É gravíssimo creditar como "comunicação com os mortos" essa alucinação, que fez um livro poético de 1932, com "parnaso" no título (numa época em que o Parnasianismo era uma tendência literária obsoleta, pois até o aparente neo-parnasiano Humberto de Campos, cujo nome foi depois usurpado pelo "médium", era influenciado pelo Modernismo), ser um livro pioneiro da literatura fake, com os créditos de inúmeros poetas e escritores com severas falhas quanto aos estilos supostamente expressos na obra.

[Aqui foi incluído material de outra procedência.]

(** * Vionix backend (main.py): the chat and message-history endpoints

    A shallow embedding of the two handlers [chat] (POST /api/chat) and
    [get_messages] (GET /api/messages) of main.py, with the Python
    string operations they use, and the properties of the specification
    stated over them.

    Python strings are sequences of Unicode code points: a [str] is a list
    of code points, so that [content[:200]] counts characters as Python
    does and the non-ASCII literals of the source (U+2011, U+2019, U+2022,
    U+2026) are single characters. *)

From Stdlib Require Import NArith ZArith List Ascii String Bool Lia.
From stdpp Require Import base option list gmap.
Import ListNotations.

Local Open Scope N_scope.

(** ** Python strings *)

Abbreviation char := N.
Abbreviation str := (list N).

(** An ASCII literal of the source as a [str]. *)
Definition lit (s : string) : str :=
  List.map N_of_ascii (list_ascii_of_string s).
Arguments lit s%_string.

(** Truthiness of a string: [if s] holds for a non-empty [s]. *)
Definition truthy (s : str) : bool :=
  match s with [] => false | _ :: _ => true end.

(** [c.isspace()] for one character: the white space of CPython's
    [_PyUnicode_IsWhitespace]. *)
Definition isspace (c : char) : bool :=
  ((0x9 <=? c) && (c <=? 0xD)) || ((0x1C <=? c) && (c <=? 0x20))
  || (c =? 0x85) || (c =? 0xA0) || (c =? 0x1680)
  || ((0x2000 <=? c) && (c <=? 0x200A))
  || (c =? 0x2028) || (c =? 0x2029) || (c =? 0x202F) || (c =? 0x205F)
  || (c =? 0x3000).

Fixpoint lstrip_by (p : char -> bool) (s : str) : str :=
  match s with
  | c :: s' => if p c then lstrip_by p s' else s
  | [] => []
  end.

Definition rstrip_by (p : char -> bool) (s : str) : str :=
  rev (lstrip_by p (rev s)).

Definition strip_by (p : char -> bool) (s : str) : str :=
  rstrip_by p (lstrip_by p s).

(** [s.strip()] *)
Definition strip (s : str) : str := strip_by isspace s.

(** [s.strip(chars)] *)
Definition strip_chars (chars : str) (s : str) : str :=
  strip_by (fun c => existsb (N.eqb c) chars) s.

(** [s.startswith(p)] *)
Fixpoint startswith (s p : str) {struct p} : bool :=
  match p, s with
  | [], _ => true
  | a :: p', b :: s' => (a =? b) && startswith s' p'
  | _ :: _, [] => false
  end.

(** [k in s] for strings: [k] occurs in [s] as a substring. *)
Fixpoint str_in (k s : str) : bool :=
  startswith s k ||
  match s with
  | [] => false
  | _ :: s' => str_in k s'
  end.

(** [s.split(sep)] for a separator of one character. *)
Fixpoint split (sep : char) (s : str) : list str :=
  match s with
  | [] => [[]]
  | c :: r =>
      if c =? sep then [] :: split sep r
      else match split sep r with
           | h :: t => (c :: h) :: t
           | [] => [[c]]
           end
  end.

(** [s.split(sep, 1)] for a separator of one character: at most one cut,
    at the first occurrence of [sep]. *)
Fixpoint split1 (sep : char) (s : str) : list str :=
  match s with
  | [] => [[]]
  | c :: r =>
      if c =? sep then [[]; r]
      else match split1 sep r with
           | h :: t => (c :: h) :: t
           | [] => [[c]]
           end
  end.

(** [sep.join(l)] *)
Fixpoint join (sep : str) (l : list str) : str :=
  match l with
  | [] => []
  | [x] => x
  | x :: l' => x ++ sep ++ join sep l'
  end.

(** ASCII part of [str.lower()]. *)
Definition ascii_tolower (c : char) : char :=
  if (0x41 <=? c) && (c <=? 0x5A) then c + 32 else c.

(** A lower-casing table that leaves every non-ASCII character as it is;
    on a message of ASCII characters [lower] never consults its table, so
    any table gives the same result there. *)
Definition uncased : str -> nat -> char -> str := fun _ _ c => [c].

(** ** Exceptions and results *)

(** The exceptions of the two routes: the handlers' own [HTTPException],
    FastAPI's refusal of a request that fails validation (answered with
    status 422), pydantic's refusal to build a model, Python's index
    error, and a failure of the store accessor. *)
Inductive exn :=
| HTTPException (status_code : Z) (detail : str)
| RequestValidationError
| ValidationError
| IndexError
| StoreError.

Inductive result (A : Type) :=
| Ok (a : A)
| Raise (e : exn).
Arguments Ok {A} a.
Arguments Raise {A} e.

Definition result_bind {A B} (r : result A) (k : A -> result B) : result B :=
  match r with
  | Ok a => k a
  | Raise e => Raise e
  end.

(** [l[i]]: an index past the end raises IndexError. *)
Definition getitem {A} (l : list A) (i : nat) : result A :=
  match l !! i with
  | Some x => Ok x
  | None => Raise IndexError
  end.

(** ** The reply rules (lines 60-80 of [chat]) *)

Definition GREETING : str :=
  lit "Hello! I'm Vionix, your all" ++ [0x2011] ++ lit "in" ++ [0x2011]
  ++ lit "one AI assistant. How can I help today?".

Definition HELP : str :=
  lit "I can organize tasks, summarize text, draft emails, brainstorm ideas, "
  ++ lit "and answer quick questions. Tell me what you need.".

Definition FALLBACK : str :=
  lit "Got it. I" ++ [0x2019] ++ lit "m processing your request. In this demo, I"
  ++ [0x2019] ++ lit "m running in local smart mode "
  ++ lit "without external LLMs, so responses are templated. Tell me if you want a summary, todo, or general help.".

Definition SUMMARY_PREFIX : str :=
  lit "Here" ++ [0x2019] ++ lit "s a concise summary: ".

Definition ELLIPSIS : char := 0x2026.
Definition BULLET : char := 0x2022.
Definition COLON : char := 0x3A.
Definition NEWLINE : char := 0xA.

Definition TODO_PREFIX : str := lit "Added to your list:" ++ [NEWLINE].

(** ** The data model *)

(** A value of a stored record, as the document store hands it back. *)
Inductive value :=
| VNone
| VBool (b : bool)
| VInt (n : Z)
| VStr (s : str).

#[global] Instance value_eq_dec : EqDecision value.
Proof. solve_decision. Defined.

(** A raw stored record: a Python dict from field names to values. *)
Abbreviation doc := (gmap (list N) value).

(** [d.get(key, default)] *)
Definition dict_get (d : doc) (key : str) (dflt : value) : value :=
  default dflt (d !! key).

Inductive Role := user | assistant.

Definition str_of_role (r : Role) : str :=
  match r with
  | user => lit "user"
  | assistant => lit "assistant"
  end.

Definition role_of_str (s : str) : option Role :=
  if decide (s = lit "user") then Some user
  else if decide (s = lit "assistant") then Some assistant
  else None.

Record Message := {
  msg_session_id : str;
  msg_role : Role;
  msg_content : str
}.

(** Modelled from the spec: the schema module (schemas.py, class Message),
    which main.py imports, is not at hand. The spec's data model gives a
    Message a
    session_id that is a string, a role that is one of user and
    assistant, and a content that is free text; [Message(session_id=..,
    role=.., content=..)] on anything else raises the model's validation
    error. *)
Definition Message_validate (session_id role content : value) : result Message :=
  match session_id, role, content with
  | VStr sid, VStr r, VStr c =>
      match role_of_str r with
      | Some r' => Ok {| msg_session_id := sid; msg_role := r'; msg_content := c |}
      | None => Raise ValidationError
      end
  | _, _, _ => Raise ValidationError
  end.

Record ChatRequest := {
  req_session_id : option str;
  req_message : str
}.

Record ChatResponse := {
  resp_session_id : str;
  resp_reply : str
}.

Record MessagesResponse := {
  list_session_id : str;
  list_messages : list Message
}.

(** ** The world a request runs in *)

(** The store: the records of every collection, oldest first. *)
Abbreviation Store := (list (list N * gmap (list N) value)).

Um aspecto muito estranho é que esse "glorioso" livro, do qual se observam créditos "espirituais" de Olavo Bilac, Castro Alves, Casimiro de Abreu, Augusto dos Anjos e até de Auta de Souza, sem que houvesse fidelidade real aos estilos originais dos respectivos autores, sofreu alterações editoriais por cinco anos, revelando a fraude, pois esperava-se que um livro "psicográfico" fosse uma obra "acabada" trazida por "espíritos benfeitores".
O "médium" era tratado como um mero fenômeno pitoresco, uma farsa produzida para provocar sensacionalismo e polêmicas baratas. Mas a ditadura militar, querendo combater a força oposicionista da Igreja Católica através da Teologia da Libertação, teria patrocinado o Espiritismo brasileiro, junto a instituições como Assembleia de Deus, Igreja Universal do Reino de Deus e Igreja Internacional da Graça de Deus, para enfraquecer os católicos progressistas que denunciavam os crimes da repressão militar em organismos internacionais de direitos humanos.
E aí veio uma coisa catastrófica: o "médium" passou a ser promovido como uma pretensa unanimidade, cujo alcance assustador atingiu níveis preocupantes da Síndrome de Estocolmo, com segmentos sociais endeusando o referido "médium da peruca" sem saber que eram repudiados por ele: a comunidade LGBTQIA+, as esquerdas, o público roqueiro, mesmo ligado ao rock pesado, as atrizes associadas a alguma imagem de sensualidade.
Até ateus glorificam o "médium" (que reprovava o ateísmo, entendido por ele como "analfabetismo religioso"), fazendo com que comunidades como Ateísmo BR, nas redes sociais, atuassem como galinheiros endeusando uma raposa vista como pretenso símbolo de "dedicação ao próximo".
Torna-se uma grande catástrofe mental que faz com que a adoração ao "médium", cuja obra é marcada por ideias medievais fundamentadas pela Teologia do Sofrimento - que defende a desgraça humana como "caminho mais curto" para se "chegar a Deus" - , oculte aspectos sinistros como a morte suspeita do sobrinho Amauri Pena, em 1961, da qual o "médium" não se envolveu, mas acabou consentindo como um Pilatos "lavando as mãos" diante dessa provável "queima de arquivo", pois o sobrinho iria denunciar as fraudes do tio e do "movimento espírita".
Essa catástrofe faz com que nenhum jornalista investigativo, nenhum jurista e nenhum acadêmico se empenhem em pôr em xeque a reputação que o "médium" charlatão recebe de graça de seguidores deslumbrados capazes de se comover com filas gigantescas de pobres humilhados, esperado horas para receber donativos que se esgotam em dois dias, ou de famílias enganadas por mensagens de familiares mortos com os mesmos textos padronizados que começam com "Querida mamãezinha".
Ou seja, essa catástrofe mental de muitos brasileiros chega a níveis extremamente preocupantes, pois se um homem sofre de esquizofrenia, seus seguidores choram à toa em comoção tão fácil que muitos se atrevem a dispensar qualquer motivação lógica a respeito disso.
Isso faz com que os distúrbios mentais se contagiem e o resultado é que vemos um Brasil deteriorado social e culturalmente, fazendo com que se tornem distantes as chances do nosso país virar uma nação desenvolvida.